> Items listed in a dataset:
»»

(** The ray casting of the code is the nearest-pin intersection. *)
Lemma r_pin_intersection (theta : R) :
  r_pin N Rring rp theta = Ok (pinIntersectionRadius N Rring rp theta).
Proof.
  unfold r_pin, pinIntersectionRadius.
  py_ok HN. fold (nearest_pin N theta).
  unfold placement. cbn [fst snd].
  replace (IZR (nearest_pin N theta) * (2 * PI / IZR N))
    with (2 * PI * IZR (nearest_pin N theta) / IZR N) by (field; exact HN).
  reflexivity.
Qed.

Lemma final_r_merged (theta : R) :
  final_r N Rring rp (rp * 0.8) (rp * 0.8 + rp * 0.8) theta
  = Ok (Rmin (housingWallRadius N Rring rp theta)
             (pinIntersectionRadius N Rring rp theta)).
Proof.
  unfold final_r. rewrite r_pin_intersection. cbn [bind].
  now rewrite py_min_Rmin, r_housing_wall.
Qed.

Lemma wall_at_pin (j : Z) :
  housingWallRadius N Rring rp (pin_angle N j) = Rring - pocketDepth rp.
Proof.
  unfold housingWallRadius, pin_angle.
  replace (IZR N * (2 * PI * IZR j / IZR N)) with (IZR j * (2 * PI))
    by (field; exact HN).
  rewrite cos_Z_2PI. field.
Qed.

Lemma wall_between_pins (j : Z) :
  housingWallRadius N Rring rp (pin_angle N j + PI / IZR N)
  = Rring - pocketDepth rp + (pocketDepth rp + clearance rp).
Proof.
  unfold housingWallRadius, pin_angle.
  replace (IZR N * (2 * PI * IZR j / IZR N + PI / IZR N))
    with (PI + 2 * IZR j * PI) by (field; exact HN).
  rewrite cos_Z_turns, cos_PI. field.
Qed.

Lemma wall_bounds (theta : R) :
  0 <= rp ->
  Rring - pocketDepth rp <= housingWallRadius N Rring rp theta
  <= Rring - pocketDepth rp + (pocketDepth rp + clearance rp).
Proof.
  intros Hrp. unfold housingWallRadius, pocketDepth, clearance.
  generalize (COS_bound (IZR N * theta)). intros [H1 H2]. split; nra.
Qed.

(** When the code finds an intersection it is the nearest point of the
    ray on the circle of the nearest pin. *)
Lemma pin_intersection_nearest (theta : R) :
  pinIntersectionRadius N Rring rp theta = 1e9
  \/ (0 < pinIntersectionRadius N Rring rp theta
      /\ ray_hits (placement N Rring (nearest_pin N theta)) rp theta
           (pinIntersectionRadius N Rring rp theta)
      /\ forall lam,
           ray_hits (placement N Rring (nearest_pin N theta)) rp theta lam ->
           pinIntersectionRadius N Rring rp theta <= lam).
Proof.
  unfold pinIntersectionRadius.
  set (c := placement N Rring (nearest_pin N theta)).
  set (proj := fst c * cos theta + snd c * sin theta).
  set (disc := proj ^ 2 - (fst c ^ 2 + snd c ^ 2 - rp ^ 2)).
  destruct (Rle_dec 0 disc) as [Hd | Hd]; [| now left].
  destruct (Rlt_dec 0 (proj - sqrt disc)) as [H1 | H1]; [| now left].
  right. split; [exact H1 |].
  assert (Hsq : sqrt disc ^ 2 = disc) by (apply pow2_sqrt; exact Hd).
  generalize (sqrt_pos disc). intros Hs0.
  split.
  - apply ray_hits_quadratic.
    change ((proj - sqrt disc - proj) ^ 2 = disc).
    rewrite <- Hsq at 2. ring.
  - intros lam Hl. apply ray_hits_quadratic in Hl.
    change ((lam - proj) ^ 2 = disc) in Hl.
    destruct (Rle_dec (proj - sqrt disc) lam) as [? | Hn]; [assumption |].
    exfalso. nra.
Qed.

(** On the centre angle of pin [j] the projection of the pin centre on
    the ray is [Rring] and the discriminant is [rp ^ 2], so the near
    root is [Rring - rp] for a pin radius that is not negative. *)
Lemma pin_intersection_on_centre (j : Z) :
  0 <= rp ->
  pinIntersectionRadius N Rring rp (pin_angle N j)
  = if Rlt_dec 0 (Rring - rp) then Rring - rp else 1e9.
Proof.
  intros Hrp. unfold pinIntersectionRadius.
  rewrite nearest_pin_at_pin. unfold placement. cbn [fst snd].
  fold (pin_angle N j). set (a := pin_angle N j).
  generalize (sin2_cos2_pow a). intros H.
  assert (Hproj : Rring * cos a * cos a + Rring * sin a * sin a = Rring).
  { replace (Rring * cos a * cos a + Rring * sin a * sin a)
      with (Rring * (sin a ^ 2 + cos a ^ 2)) by ring.
    rewrite H. ring. }
  rewrite Hproj.
  assert (Hdisc : Rring ^ 2
                  - ((Rring * cos a) ^ 2 + (Rring * sin a) ^ 2 - rp ^ 2)
                  = rp ^ 2).
  { replace ((Rring * cos a) ^ 2 + (Rring * sin a) ^ 2)
      with (Rring ^ 2 * (sin a ^ 2 + cos a ^ 2)) by ring.
    rewrite H. ring. }
  rewrite Hdisc, (sqrt_pow2 rp Hrp).
  destruct (Rle_dec 0 (rp ^ 2)) as [_ | Hn]; [reflexivity |].
  exfalso. apply Hn, pow2_ge_0.
Qed.

(** On a pin centre the ray meets the near edge of the pin. *)
Lemma pin_intersection_at_pin (j : Z) :
  0 <= rp < Rring ->
  pinIntersectionRadius N Rring rp (pin_angle N j) = Rring - rp.
Proof.
  intros [Hrp HR]. rewrite pin_intersection_on_centre by exact Hrp.
  destruct (Rlt_dec 0 (Rring - rp)); [reflexivity | lra].
Qed.

(** With a pin at least as wide as the ring, the guard [d1 > 0] leaves
    the "no intersection" value. *)
Lemma pin_intersection_at_wide_pin (j : Z) :
  0 <= Rring <= rp ->
  pinIntersectionRadius N Rring rp (pin_angle N j) = 1e9.
Proof.
  intros [HR Hrp]. rewrite pin_intersection_on_centre by lra.
  destruct (Rlt_dec 0 (Rring - rp)); [lra | reflexivity].
Qed.

End Housing.

(** The chosen pin is within half a pin-angle step of the ray. *)
Lemma nearest_pin_within_half_step (N : Z) (theta : R) :
  (1 <= N)%Z ->
  Rabs (theta - pin_angle N (nearest_pin N theta)) <= PI / IZR N.
Proof.
  intros HN. assert (HN0 : 0 < IZR N) by (apply IZR_lt; lia).
  generalize PI_RGT_0. intros Hpi.
  assert (Hstep : 0 < 2 * PI / IZR N).
  { apply Rdiv_lt_0_compat; lra. }
  unfold nearest_pin, pin_angle.
  set (x := theta / (2 * PI / IZR N)).
  generalize (py_round_nearest x). intros Hr.
  replace (theta - 2 * PI * IZR (py_round x) / IZR N)
    with ((x - IZR (py_round x)) * (2 * PI / IZR N))
    by (unfold x; field; lra).
  rewrite Rabs_mult, (Rabs_pos_eq (2 * PI / IZR N)) by lra.
  replace (PI / IZR N) with (1 / 2 * (2 * PI / IZR N)) by (field; lra).
  apply Rmult_le_compat_r; lra.
Qed.

Lemma housing_angles_ok (N : Z) :
  (1 <= N)%Z -> housing_angles N = Ok (housing_sample_angles N).
Proof.
  intros HN. unfold housing_angles, housing_sample_angles.
  rewrite linspace_open by lia. f_equal. apply map_ext. intros i.
  field. apply not_0_IZR. lia.
Qed.

Lemma housing_sample_at_pin (N j : Z) (dflt : R) :
  (0 <= j < N)%Z ->
  nth (Z.to_nat (30 * j)) (housing_sample_angles N) dflt = pin_angle N j.
Proof.
  intros Hj. unfold housing_sample_angles, pin_angle.
  rewrite nth_map_range by lia.
  rewrite Z2Nat.id, !mult_IZR by lia. field. apply not_0_IZR. lia.
Qed.

Lemma housing_sample_between_pins (N j : Z) (dflt : R) :
  (0 <= j < N)%Z ->
  nth (Z.to_nat (30 * j + 15)) (housing_sample_angles N) dflt
  = pin_angle N j + PI / IZR N.
Proof.
  intros Hj. unfold housing_sample_angles, pin_angle.
  rewrite nth_map_range by lia.
  rewrite Z2Nat.id, mult_IZR, plus_IZR, mult_IZR by lia.
  field. apply not_0_IZR. lia.
Qed.

Lemma dxf_outer_ring_ok (N : Z) (Rring pin_d ring_w : R) :
  (1 <= N)%Z ->
  dxf_outer_ring N Rring pin_d ring_w
  = Ok [ LWPolyline
           (map (fun theta =>
                   (mergedRadius N Rring (pin_d / 2) theta * cos theta,
                    mergedRadius N Rring (pin_d / 2) theta * sin theta))
                (housing_sample_angles N))
           true "OUTER_RING";
         Circle (0, 0) (Rring + ring_w) "OUTER_RING" ].
Proof.
  intros HN. assert (HN0 : IZR N <> 0) by (apply not_0_IZR; lia).
  unfold dxf_outer_ring. rewrite housing_angles_ok by exact HN. cbn [bind].
  rewrite mapM_ok with
    (g := fun theta =>
            (mergedRadius N Rring (pin_d / 2) theta * cos theta,
             mergedRadius N Rring (pin_d / 2) theta * sin theta)).
  - reflexivity.
  - intros theta _. rewrite final_r_merged by exact HN0. reflexivity.
Qed.

(** C2, amended.  With at least three external pins, the housing section
    of the DXF export writes one closed polyline through the points of
    radius [min (housingWallRadius, pinIntersectionRadius)] at each of the
    [30 N] sample angles, and the outer circle.  The radius computed at
    any angle is that minimum.  The pin-intersection radius is either the
    value [1e9] the code keeps when it finds no positive near root, or the
    nearest point of the ray on the circle of the pin chosen by rounding
    the angle to the pin-angle step, a pin whose angle is within half a
    step of the ray.  Sample [30 j] is the angle of pin
    [j], where the wall radius is [ringRadius - pocketDepth]; sample
    [30 j + 15] is half-way to the next pin, where it is
    [ringRadius - pocketDepth + (pocketDepth + clearance)], with
    [pocketDepth = clearance = 0.8 pinRadius].  On a pin centre the
    pin-intersection radius is [ringRadius - pinRadius] provided
    [0 <= pinRadius < ringRadius]; for [0 <= ringRadius <= pinRadius] it
    is [1e9]. *)
Theorem housing_merged_silhouette (N : Z) (ring_d pin_d ring_w : R) :
  (3 <= N)%Z ->
  dxf_outer_ring N (ring_d / 2) pin_d ring_w
  = Ok [ LWPolyline
           (map (fun theta =>
                   (mergedRadius N (ring_d / 2) (pin_d / 2) theta * cos theta,
                    mergedRadius N (ring_d / 2) (pin_d / 2) theta * sin theta))
                (housing_sample_angles N))
           true "OUTER_RING";
         Circle (0, 0) (ring_d / 2 + ring_w) "OUTER_RING" ]
  /\ (forall theta,
        final_r N (ring_d / 2) (pin_d / 2) (pin_d / 2 * 0.8)
          (pin_d / 2 * 0.8 + pin_d / 2 * 0.8) theta
        = Ok (Rmin (housingWallRadius N (ring_d / 2) (pin_d / 2) theta)
                   (pinIntersectionRadius N (ring_d / 2) (pin_d / 2) theta)))
  /\ (forall theta,
        pinIntersectionRadius N (ring_d / 2) (pin_d / 2) theta = 1e9
        \/ (0 < pinIntersectionRadius N (ring_d / 2) (pin_d / 2) theta
            /\ ray_hits (placement N (ring_d / 2) (nearest_pin N theta))
                 (pin_d / 2) theta
                 (pinIntersectionRadius N (ring_d / 2) (pin_d / 2) theta)
            /\ forall lam,
                 ray_hits (placement N (ring_d / 2) (nearest_pin N theta))
                   (pin_d / 2) theta lam ->
                 pinIntersectionRadius N (ring_d / 2) (pin_d / 2) theta
                 <= lam))
  /\ (forall theta,
        Rabs (theta - pin_angle N (nearest_pin N theta)) <= PI / IZR N)
  /\ (forall j : Z, (0 <= j < N)%Z ->
        nth (Z.to_nat (30 * j)) (housing_sample_angles N) 0 = pin_angle N j
        /\ nth (Z.to_nat (30 * j + 15)) (housing_sample_angles N) 0
           = pin_angle N j + PI / IZR N
        /\ housingWallRadius N (ring_d / 2) (pin_d / 2) (pin_angle N j)
           = ring_d / 2 - pocketDepth (pin_d / 2)
        /\ housingWallRadius N (ring_d / 2) (pin_d / 2)
             (pin_angle N j + PI / IZR N)
           = ring_d / 2 - pocketDepth (pin_d / 2)
             + (pocketDepth (pin_d / 2) + clearance (pin_d / 2))
        /\ (0 <= pin_d / 2 < ring_d / 2 ->
            pinIntersectionRadius N (ring_d / 2) (pin_d / 2) (pin_angle N j)
            = ring_d / 2 - pin_d / 2
            /\ mergedRadius N (ring_d / 2) (pin_d / 2) (pin_angle N j)
               = Rmin (ring_d / 2 - pocketDepth (pin_d / 2))
                      (ring_d / 2 - pin_d / 2))
        /\ (0 <= ring_d / 2 <= pin_d / 2 ->
            pinIntersectionRadius N (ring_d / 2) (pin_d / 2) (pin_angle N j)
            = 1e9)).
Proof.
  intros HN. assert (HN0 : IZR N <> 0) by (apply not_0_IZR; lia).
  split; [apply dxf_outer_ring_ok; lia |].
  split; [intros theta; now apply final_r_merged |].
  split; [intros theta; apply pin_intersection_nearest |].
  split; [intros theta; apply nearest_pin_within_half_step; lia |].
  intros j Hj.
  split; [now apply housing_sample_at_pin |].
  split; [now apply housing_sample_between_pins |].
  split; [now apply wall_at_pin |].
  split; [now apply wall_between_pins |].
  split.
  - intros Hrp. split; [now apply pin_intersection_at_pin |].
    unfold mergedRadius.
    now rewrite wall_at_pin, pin_intersection_at_pin.
  - intros Hrp. now apply pin_intersection_at_wide_pin.
Qed.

««

Would you print exactly, and only, the lines of the data above from the line with "ray_hits (placement N Rring (nearest_pin N theta)) rp theta lam" through the line with "rewrite <- Hsq at 2. ring.", inclusive?

> RESPONSE TO THIS EXERCISE:
           ray_hits (placement N Rring (nearest_pin N theta)) rp theta lam ->
           pinIntersectionRadius N Rring rp theta <= lam).
Proof.
  unfold pinIntersectionRadius.
  set (c := placement N Rring (nearest_pin N theta)).
  set (proj := fst c * cos theta + snd c * sin theta).
  set (disc := proj ^ 2 - (fst c ^ 2 + snd c ^ 2 - rp ^ 2)).
  destruct (Rle_dec 0 disc) as [Hd | Hd]; [| now left].
  destruct (Rlt_dec 0 (proj - sqrt disc)) as [H1 | H1]; [| now left].
  right. split; [exact H1 |].
  assert (Hsq : sqrt disc ^ 2 = disc) by (apply pow2_sqrt; exact Hd).
  generalize (sqrt_pos disc). intros Hs0.
  split.
  - apply ray_hits_quadratic.
    change ((proj - sqrt disc - proj) ^ 2 = disc).
    rewrite <- Hsq at 2. ring.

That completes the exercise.